BETTMANN / CONTRIBUTOR / GETTY IMAGES
Back in 2016, I was asked what I thought about Donald Trump. Even back then, I saw him as an aspiring fascist, and I responded:
Simply put. He is a conduit through which white America expresses its most vile desire for white purity. An apocalyptically dangerous white man who sees himself as the center of the world. That kind of hubris bespeaks realities of genocide.

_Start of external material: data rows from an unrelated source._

Fixpoint gatewayFirstString `{MapRange} (values : go_map) (keys : list string) : string :=
  match keys with
  | [] => ""
  | key :: keys =>
      match gatewayConditionRaw values key with
      | None | Some ANil => gatewayFirstString values keys
      | Some raw =>
          let text := TrimSpace (Sprint raw) in
          if negb (str_empty text) && negb (String.eqb text "<nil>") then text else gatewayFirstString values keys
      end
  end.

Definition gatewayConditionStringList `{MapRange} (values : go_map) (keys : list string) : list string :=
  fold_left add_text
    (key ← keys; match gatewayConditionRaw values key with None => [] | Some raw => gatewayStringList raw end) [].

(** ** Lemmas *)

Lemma existsb_false_elem {A} (f : A -> bool) l : existsb f l = false <-> forall x, x ∈ l -> f x = false.
Proof.
  rewrite <- not_true_iff_false, existsb_elem_of. setoid_rewrite <- not_true_iff_false. naive_solver.
Qed.

Lemma elem_of_add_text values : forall out x,
  x ∈ fold_left add_text values out <-> x ∈ out \/ exists v, v ∈ values /\ x = TrimSpace v /\ x <> "".
Proof.
  induction values as [|v values IH]; intros out x; simpl; [set_solver|]. rewrite IH.
  unfold add_text. destruct (str_empty (TrimSpace v) || contains out (TrimSpace v)) eqn:E.
  - split; [set_solver|]. intros [?|(w & [->|Hw]%elem_of_cons & -> & Hne)]; [by left| |right; set_solver].
    apply orb_true_iff in E as [E|E]; [by destruct (TrimSpace v)|]. left. by apply contains_true in E.
  - apply orb_false_iff in E as [E _].
    assert (TrimSpace v <> "") by (intros He; by rewrite He in E). set_solver.
Qed.

Lemma elem_of_normalizeStringSlice values x :
  x ∈ normalizeStringSlice values <-> exists v, v ∈ values /\ x = TrimSpace v /\ x <> "".
Proof. unfold normalizeStringSlice. rewrite elem_of_sort_strings, elem_of_add_text. set_solver. Qed.

Lemma elem_of_intersectStringSlices l r x :
  x ∈ intersectStringSlices l r <-> x ∈ normalizeStringSlice l /\ x ∈ normalizeStringSlice r.
Proof. unfold intersectStringSlices. rewrite list_elem_of_filter, contains_true. tauto. Qed.

Lemma normalizeStringSlice_ext l1 l2 :
  (forall x, x ∈ l1 <-> x ∈ l2) -> forall x, x ∈ normalizeStringSlice l1 <-> x ∈ normalizeStringSlice l2.
Proof. intros Hl x. rewrite !elem_of_normalizeStringSlice. set_solver. Qed.

(** ** Equality *)

(** [reflect.DeepEqual] of the values a request carries; slices of workflow
    records do not occur there and compare unequal. *)
Fixpoint any_equal (a b : any) {struct a} : bool :=
  let map_equal (m m' : go_map) := Nat.eqb (size m) (size m') &&
    map_fold (fun k x acc => acc && match m' !! k with Some y => any_equal x y | None => false end) true m in
  match a, b with
  | ANil, ANil => true
  | AString s, AString s' => String.eqb s s'
  | ABool x, ABool x' => Bool.eqb x x'
  | AInt n, AInt n' => Z.eqb n n'
  | AFloat text n, AFloat text' n' => String.eqb text text' && Z.eqb n n'
  | AList l, AList l' =>
      (fix go l l' := match l, l' with [], [] => true | x :: l, y :: l' => any_equal x y && go l l' | _, _ => false end) l l'
  | AMap m, AMap m' => map_equal m m'
  | AStrings l, AStrings l' => bool_decide (l = l')
  | AStringMap m, AStringMap m' => bool_decide (m = m')
  | AIntMap m, AIntMap m' => bool_decide (m = m')
  | AMaps l, AMaps l' =>
      (fix go l l' := match l, l' with [], [] => true | x :: l, y :: l' => map_equal x y && go l l' | _, _ => false end) l l'
  | _, _ => false
  end.

Definition DeepEqual (a b : go_map) : bool := any_equal (AMap a) (AMap b).

Fixpoint any_size (v : any) : nat :=
  let map_size (m : go_map) := map_fold (fun _ x acc => any_size x + acc) 0 m in
  match v with
  | AList l => S (sum_list_with any_size l)
  | AMap m => S (map_size m)
  | AMaps l => S (sum_list_with (fun m => S (map_size m)) l)
  | _ => 1
  end.

Lemma map_fold_and (f : string -> any -> bool) (m : go_map) :
  map_fold (fun k x acc => acc && f k x) true m = true -> forall k x, m !! k = Some x -> f k x = true.
Proof.
  apply (map_fold_weak_ind (fun r m => r = true -> forall k x, m !! k = Some x -> f k x = true)).
  - intros _ k x Hx. by rewrite lookup_empty in Hx.
  - intros i x m' r Hi IH [Hr Hf]%andb_true_iff k y [[<- <-]|[_ Hy]]%lookup_insert_Some; [done|by apply IH].
Qed.

Lemma map_fold_size (m : go_map) k x : m !! k = Some x -> any_size x <= map_fold (fun _ x acc => any_size x + acc) 0 m.
Proof.
  revert k x. apply (map_fold_weak_ind (fun r m => forall k x, m !! k = Some x -> any_size x <= r)).
  - intros k x Hx. by rewrite lookup_empty in Hx.
  - intros i y m' r Hi IH k x [[<- <-]|[_ Hx]]%lookup_insert_Some; [lia|]. specialize (IH k x Hx). lia.
Qed.

Lemma map_equal_sound (m m' : go_map) :
  (forall k x, m !! k = Some x -> forall y, any_equal x y = true -> x = y) ->
  Nat.eqb (size m) (size m') &&
    map_fold (fun k x acc => acc && match m' !! k with Some y => any_equal x y | None => false end) true m = true -> m = m'.
Proof.
  intros IH [Hs%Nat.eqb_eq Hf]%andb_true_iff. pose proof (map_fold_and _ _ Hf) as Hall. apply map_subseteq_size_eq; [|lia].
  apply map_subseteq_spec. intros k x Hx. specialize (Hall k x Hx). simpl in Hall.
  destruct (m' !! k) as [y|]; [|done]. by rewrite (IH k x Hx y Hall).
Qed.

Trump 2.0 has only confirmed my fears, my dread, and my anger. Make no mistake about it: This administration is unapologetically and shamelessly hellbent on establishing a violent white fascistic state. I know that some are surprised, but the truth of the matter is that the horrible reality of anti-Black fascism is not a new formation. The soul of this country was founded upon white power, white greed, and white violence. So, I am not surprised by the likes of Trump; he is a product of a vicious poison, a historical legacy, that predates his abominable presidency. But this isnt mere speculation or exaggeration. Our bodies and psyches are a record of this history: chains, enslavement, dehumanization, scarred backs, raped bodies, castrated bodies, broken necks, broken family ties, denied rights, denied citizenship, mass incarceration, and slow death. Indeed, there are those Black voices who not only recorded this history, but who understood its fascistic logics. For example, Black poet and activist Langston Hughes wrote:
Yes, we Negroes in America do not have to be told what Fascism is in action. We know. Its theories of Nordic supremacy and economic suppression have long been realities to us.
And it was Black sociologist and philosopher W. E. B. Du Bois who wrote, We have conquered Germany
but not their ideas. We still believe in white supremacy, keeping Negroes in their place.